=== PROVIDED RECORDS ===

Lemma lock_cycle l : lock_free l -> exists l1, lock_acquire l p = Ok (true, l1) /\ lock_release l1 p = Ok l.
Proof.
  intros ->. exists (Lock (Some p) 1 (sema_init 0) (∅ ∖ {[p]}) ∅). split; [reflexivity|]. unfold lock_release. cbn [holder hrepeat].
  rewrite bool_decide_true by done. cbn [ASSERTK res_bind]. change (1 <? 1) with false. cbv iota.
  change (sema_up _) with (Ok (@None Z, sema_init 1)). cbn [res_bind]. unfold upd, lock_init, idle_lock. cbn [eta_lock inside asleep holder hrepeat lsema].
  change (Ok (Lock None 0 (sema_init 1) (∅ ∖ {[p]}) (∅ ∖ ∅)) = Ok (Lock None 0 (sema_init 1) ∅ ∅)). do 2 f_equal; set_solver.
Qed.

(** ** The state of the cache *)

Definition in_tbl (st : bstate D) (b : Z) : Prop := exists j l, tbl st !! j = Some l /\ b ∈ l.

(** A buffer in the table between two calls: it holds its block as the disk does. *)
Record cached (d : D) (r : buffer) : Prop := {
  ca_siz : b_siz r = bs (b_dev r);
  ca_lock : lock_free (b_lock r);
  ca_data : data r = block d (b_dev r) (b_idx r);
  ca_idx : reachable_block (b_dev r) (b_idx r)
}.

Record cache_ok (st : bstate D) : Prop := {
  co_tbl : length (tbl st) = 32%nat;
  co_in : forall j l b, tbl st !! j = Some l -> b ∈ l -> exists r, bufs st !! b = Some r /\ slot (b_dev r) (b_idx r) = j /\ cached (disk st) r;
  co_uniq : forall b1 b2 r1 r2, in_tbl st b1 -> in_tbl st b2 -> bufs st !! b1 = Some r1 -> bufs st !! b2 = Some r2 ->
    b_dev r1 = b_dev r2 -> b_idx r1 = b_idx r2 -> b1 = b2;
  co_fre : forall b, b ∈ fre st -> ~ in_tbl st b /\ exists r, bufs st !! b = Some r /\ length (data r) = Z.to_nat (b_siz r);
  co_nodup : NoDup (fre st);
  co_brk : forall b r, bufs st !! b = Some r -> b < brk st
}.

Lemma bucket_lt dev idx : (slot dev idx < 32)%nat.
Proof. unfold slot. pose proof (Z.mod_pos_bound (hash dev idx) 32 ltac:(lia)). lia. Qed.

Lemma in_tbl_node (st : bstate D) b : cache_ok st -> in_tbl st b -> exists r, bufs st !! b = Some r /\ cached (disk st) r.
Proof. intros Hc (j & l & Hl & Hb). destruct (co_in _ Hc j l b Hl Hb) as (r & Hr & _ & Hca). by exists r. Qed.

Lemma u32_idx dev idx : reachable_block dev idx -> u32 idx = idx.
Proof. intros [Hi _]. by apply wrap_small. Qed.

(** The search in the table. *)
Lemma find_in_ok (st : bstate D) l dev idx : u32 idx = idx -> (forall b, b ∈ l -> exists r, bufs st !! b = Some r) ->
  exists o, find_in st l dev idx = Ok o /\
    match o with
    | Some b => b ∈ l /\ exists r, bufs st !! b = Some r /\ b_dev r = dev /\ b_idx r = idx
    | None => forall b r, b ∈ l -> bufs st !! b = Some r -> ~ (b_dev r = dev /\ b_idx r = idx)
    end.
Proof.
  intros Hi. induction l as [|b l IH]; intros Hl; cbn [find_in].
  - exists None. split; [done|]. by intros b r ?%elem_of_nil.
  - destruct (Hl b ltac:(left)) as (r & Hr). unfold bget. rewrite Hr. cbn [deref res_bind]. rewrite Hi. case_if.
    + exists (Some b). split; [done|]. split; [left|]. by exists r.
    + destruct IH as (o & -> & Ho); [intros c Hc; apply Hl; by right|]. exists o. split; [done|]. destruct o as [c|].
      * destruct Ho as [Hin Hr']. split; [by right|done].
      * intros c x [->|Hin]%elem_of_cons Hx; [|by apply (Ho c x)]. rewrite Hr in Hx. injection Hx as <-. intros [E1 E2]. rewrite E1, E2, !Z.eqb_refl in E. done.
Qed.

Lemma find_all_ok (st : bstate D) dev idx : cache_ok st -> reachable_block dev idx ->
  exists o, find_all st dev idx = Ok o /\
    match o with
    | Some b => in_tbl st b /\ exists r, bufs st !! b = Some r /\ b_dev r = dev /\ b_idx r = idx
    | None => forall b r, in_tbl st b -> bufs st !! b = Some r -> ~ (b_dev r = dev /\ b_idx r = idx)
    end.
Proof.
  intros Hc Hb. unfold find_all. pose proof (bucket_lt dev idx) as Hs. destruct (aget_lt (tbl st) (Z.of_nat (slot dev idx))) as (l & -> & Hl); [rewrite (co_tbl _ Hc); lia|]. cbn [res_bind].
  rewrite Nat2Z.id in Hl. destruct (find_in_ok st l dev idx (u32_idx _ _ Hb)) as (o & -> & Ho).
  { intros b Hin. destruct (co_in _ Hc _ _ _ Hl Hin) as (r & Hr & _). by exists r. }
  exists o. split; [done|]. destruct o as [b|].
  - destruct Ho as [Hin Hr]. split; [by exists (slot dev idx), l|done].
  - intros b r (j & l' & Hl' & Hin) Hr [E1 E2]. destruct (co_in _ Hc _ _ _ Hl' Hin) as (r' & Hr' & Hj & _). rewrite Hr in Hr'. injection Hr' as <-. rewrite E1, E2 in Hj. subst j.
    rewrite Hl in Hl'. injection Hl' as <-. by apply (Ho b r Hin Hr).
Qed.

(** ** Unused buffers *)

(** A new buffer that is in no list of the table. *)
Lemma add_free (st : bstate D) r st' : cache_ok st -> length (data r) = Z.to_nat (b_siz r) ->
  st' = (bset st (brk st) r) <| brk := brk st + 1 |> <| fre ::= cons (brk st) |> -> cache_ok st'.
Proof.
  intros Hc Hr ->. assert (forall b x, bufs st !! b = Some x -> b <> brk st) as Hne by (intros b x Hx ->; pose proof (co_brk _ Hc _ _ Hx); lia).
  split; cbn; try apply Hc.
  - intros j l b Hl Hb. destruct (co_in _ Hc j l b Hl Hb) as (x & Hx & Hj). exists x. split; [|done]. rewrite lookup_insert_ne; [done|]. apply not_eq_sym. by eapply Hne.
  - intros b1 b2 r1 r2 H1 H2 E1 E2. destruct (in_tbl_node st b1 Hc H1) as (x1 & Hx1 & _), (in_tbl_node st b2 Hc H2) as (x2 & Hx2 & _).
    rewrite lookup_insert_ne in E1 by (apply not_eq_sym; by eapply Hne). rewrite lookup_insert_ne in E2 by (apply not_eq_sym; by eapply Hne). by apply (co_uniq _ Hc).
  - intros b [->|Hb]%elem_of_cons.
    + split; [|exists r; by rewrite lookup_insert_eq]. intros Hin. destruct (in_tbl_node st _ Hc Hin) as (x & Hx & _). by apply (Hne _ _ Hx).
    + destruct (co_fre _ Hc b Hb) as [Hn (x & Hx & Hl)]. split; [done|]. exists x. split; [|done]. rewrite lookup_insert_ne; [done|]. apply not_eq_sym. by eapply Hne.
  - constructor; [|apply Hc]. intros Hin. destruct (co_fre _ Hc _ Hin) as [_ (x & Hx & _)]. by apply (Hne _ _ Hx).
  - intros b x. destruct (decide (b = brk st)) as [->|Hb]; [lia|]. rewrite lookup_insert_ne by done. intros Hx. pose proof (co_brk _ Hc _ _ Hx). lia.
Qed.

Lemma fill_loop_ok bsiz va pa k : forall st i, cache_ok st -> 
  cache_ok (fill_loop k st va pa i bsiz) /\ tbl (fill_loop k st va pa i bsiz) = tbl st /\ disk (fill_loop k st va pa i bsiz) = disk st /\ lkall (fill_loop k st va pa i bsiz) = lkall st /\ (forall c, in_tbl st c -> bufs (fill_loop k st va pa i bsiz) !! c = bufs st !! c) /\
  ((exists b l r, fre st = b :: l /\ bufs st !! b = Some r /\ b_siz r = bsiz) \/ (0 < k)%nat -> exists b l r, fre (fill_loop k st va pa i bsiz) = b :: l /\ bufs (fill_loop k st va pa i bsiz) !! b = Some r /\ b_siz r = bsiz).
Proof.
  induction k as [|k IH]; intros st i Hc; cbn [fill_loop]; [split_and!; try done; intros [H1|H1]; [done|lia]|].
  set (n := junk_buf <| b_siz := _ |> <| b_blk := _ |> <| b_phy := _ |> <| data := _ |>).
  match goal with |- context [fill_loop k ?s] => set (st1 := s) end.
  destruct (IH st1 (i + 1)) as (H1 & H2 & H3 & H4 & H45 & H5).
  { apply (add_free st n); [done| |done]. cbn. rewrite length_map, length_seqZ. done. }
  split_and!; try done.
  { intros c Hin. rewrite H45 by done. cbn. apply lookup_insert_ne. intros <-. destruct (in_tbl_node st _ Hc Hin) as (x & Hx & _). pose proof (co_brk _ Hc _ _ Hx). lia. }
  intros _. apply H5. left. exists (brk st), (fre st), n. split; [done|]. split; [cbn; by rewrite lookup_insert_eq|done].
Qed.

Lemma fill_fre_ok (st : bstate D) bsiz : cache_ok st -> 0 < bsiz -> exists b l r, let st' := fill_fre st bsiz in
  cache_ok st' /\ tbl st' = tbl st /\ disk st' = disk st /\ lkall st' = lkall st /\ (forall c, in_tbl st c -> bufs st' !! c = bufs st !! c) /\ fre st' = b :: l /\ bufs st' !! b = Some r /\ b_siz r = bsiz.
Proof.
  intros Hc Hb. unfold fill_fre. set (x := PAGE_SIZ / bsiz). assert (exists nr y, (if x =? 0 then (bsiz / PAGE_SIZ, 1) else (1, x)) = (nr, y) /\ 0 < y) as (nr & y & -> & Hy).
  { assert (0 <= x) by (apply Z.div_pos; unfold PAGE_SIZ; lia). case_if; eexists _, _; (split; [done|lia]). }
  match goal with |- context [fill_loop _ ?s] => set (st1 := s) end.
  destruct (fill_loop_ok bsiz (vp st) (pp st) (Z.to_nat y) st1 0) as (H1 & H2 & H3 & H4 & H45 & H5); [by destruct Hc; split|].
  destruct H5 as (b & l & r & H5 & H6 & H7); [right; lia|]. exists b, l, r. split_and!; done.
Qed.

Lemma take_fre_ok (st : bstate D) l bsiz : (forall b, b ∈ l -> exists r, bufs st !! b = Some r) -> exists o, take_fre st l bsiz = Ok o /\
  match o with
  | Some (b, l') => exists l1 l2 r, l = l1 ++ b :: l2 /\ l' = l1 ++ l2 /\ bufs st !! b = Some r /\ b_siz r = bsiz
  | None => forall b r, b ∈ l -> bufs st !! b = Some r -> b_siz r <> bsiz
  end.
Proof.
  induction l as [|b l IH]; intros Hl; cbn [take_fre].
  - exists None. split; [done|]. by intros b r ?%elem_of_nil.
  - destruct (Hl b ltac:(left)) as (r & Hr). unfold bget. rewrite Hr. cbn [deref res_bind]. case_if.
    + exists (Some (b, l)). split; [done|]. by exists [], l, r.
    + destruct IH as (o & -> & Ho); [intros c Hc; apply Hl; by right|]. cbn [res_bind]. eexists. split; [done|]. destruct o as [[c l']|]; cbn.
      * destruct Ho as (l1 & l2 & x & -> & -> & Hx & Es). exists (b :: l1), l2, x. done.
      * intros c x [->|Hin]%elem_of_cons Hx; [by simplify_eq|by eapply Ho].
Qed.

(** [find_fre] takes a buffer out of the list; at the second try there is one. *)
Lemma find_fre_ok (st : bstate D) siz : cache_ok st -> 0 < siz -> exists b st' r, find_fre 2 st siz = Ok (b, st') /\
  cache_ok st' /\ tbl st' = tbl st /\ disk st' = disk st /\ lkall st' = lkall st /\ (forall c, in_tbl st c -> bufs st' !! c = bufs st !! c) /\ bufs st' !! b = Some r /\ b_siz r = siz /\ length (data r) = Z.to_nat siz /\ ~ in_tbl st' b /\ b ∉ fre st'.
Proof.
  intros Hc Hs.
  assert (forall st0 l b r l1 l2, cache_ok st0 -> fre st0 = l1 ++ b :: l2 -> l = l1 ++ l2 -> bufs st0 !! b = Some r -> b_siz r = siz ->
    cache_ok (st0 <| fre := l |>) /\ length (data r) = Z.to_nat siz /\ ~ in_tbl (st0 <| fre := l |>) b /\ b ∉ l) as Htake.
  { intros st0 l b r l1 l2 Hc0 Ef -> Hr Er. pose proof (co_nodup _ Hc0) as Hnd. rewrite Ef in Hnd. destruct (co_fre _ Hc0 b) as [Hn (x & Hx & Hlx)]; [rewrite Ef; set_solver|]. rewrite Hr in Hx. injection Hx as <-.
    apply NoDup_app in Hnd as (Hn1 & Hd & Hn2). apply NoDup_cons in Hn2 as [Hb2 Hn2]. split_and!; [|by rewrite <- Er|done|].
    - destruct Hc0; split; cbn; try done.
      + intros c Hin. apply co_fre0. rewrite Ef. apply elem_of_app. apply elem_of_app in Hin as [?|?]; [by left|right; by right].
      + apply NoDup_app. split_and!; [done| |done]. intros c H1 H2. apply (Hd c H1). by right.
    - intros [H1|H2]%elem_of_app; [|done]. apply (Hd b H1). left. }
  assert (exists st0, (match fre st with [] => fill_fre st siz | _ :: _ => st end) = st0 /\ cache_ok st0 /\ tbl st0 = tbl st /\ disk st0 = disk st /\ lkall st0 = lkall st /\ (forall c, in_tbl st c -> bufs st0 !! c = bufs st !! c)) as (st0 & E0 & Hc0 & Ht0 & Hd0 & Hl0 & Hb0).
  { destruct (fre st); [|by exists st]. destruct (fill_fre_ok st siz Hc Hs) as (b & l & r & H1 & H2 & H3 & H4 & H5 & _). by eexists. }
  cbn [find_fre]. rewrite E0. destruct (take_fre_ok st0 (fre st0) siz) as (o & -> & Ho).
  { intros b Hb. destruct (co_fre _ Hc0 b Hb) as [_ (r & Hr & _)]. by exists r. }
  cbn [res_bind]. destruct o as [[b l]|].
  - destruct Ho as (l1 & l2 & r & Ef & El & Hr & Er). destruct (Htake st0 l b r l1 l2 Hc0 Ef El Hr Er) as (H1 & H2 & H3 & H4). exists b, (st0 <| fre := l |>), r. split_and!; done.
  - clear Ho. destruct (fill_fre_ok st0 siz Hc0 Hs) as (b & l & r & H1 & H2 & H3 & H4 & H45 & H5 & H6 & H7). rewrite H5. cbv beta iota zeta. rewrite H5. cbn [take_fre]. unfold bget. rewrite H6. cbn [deref res_bind]. rewrite H7, Z.eqb_refl. cbn [res_bind].
    destruct (Htake (fill_fre st0 siz) l b r [] l H1 H5 eq_refl H6 H7) as (G1 & G2 & G3 & G4). exists b, ((fill_fre st0 siz) <| fre := l |>), r. split_and!; try done; cbn; try congruence.
    intros c Hin. rewrite H45; [by apply Hb0|]. destruct Hin as (j & k & Hj & Hk). exists j, k. by rewrite Ht0.
Qed.

(** ** The calls *)

Lemma bs_pos dev : 0 < bs dev.
Proof. destruct (scale_ok dev) as (Hs & -> & _). pose proof (ssz_pos dev). nia. Qed.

===

Copy the records above exactly, beginning at the line that contains "x) by (apply" and stopping after the line that contains "destruct (fill_loop_ok bsiz".

- **WRITTEN REPLY**
  { assert (0 <= x) by (apply Z.div_pos; unfold PAGE_SIZ; lia). case_if; eexists _, _; (split; [done|lia]). }
  match goal with |- context [fill_loop _ ?s] => set (st1 := s) end.
  destruct (fill_loop_ok bsiz (vp st) (pp st) (Z.to_nat y) st1 0) as (H1 & H2 & H3 & H4 & H45 & H5); [by destruct Hc; split|].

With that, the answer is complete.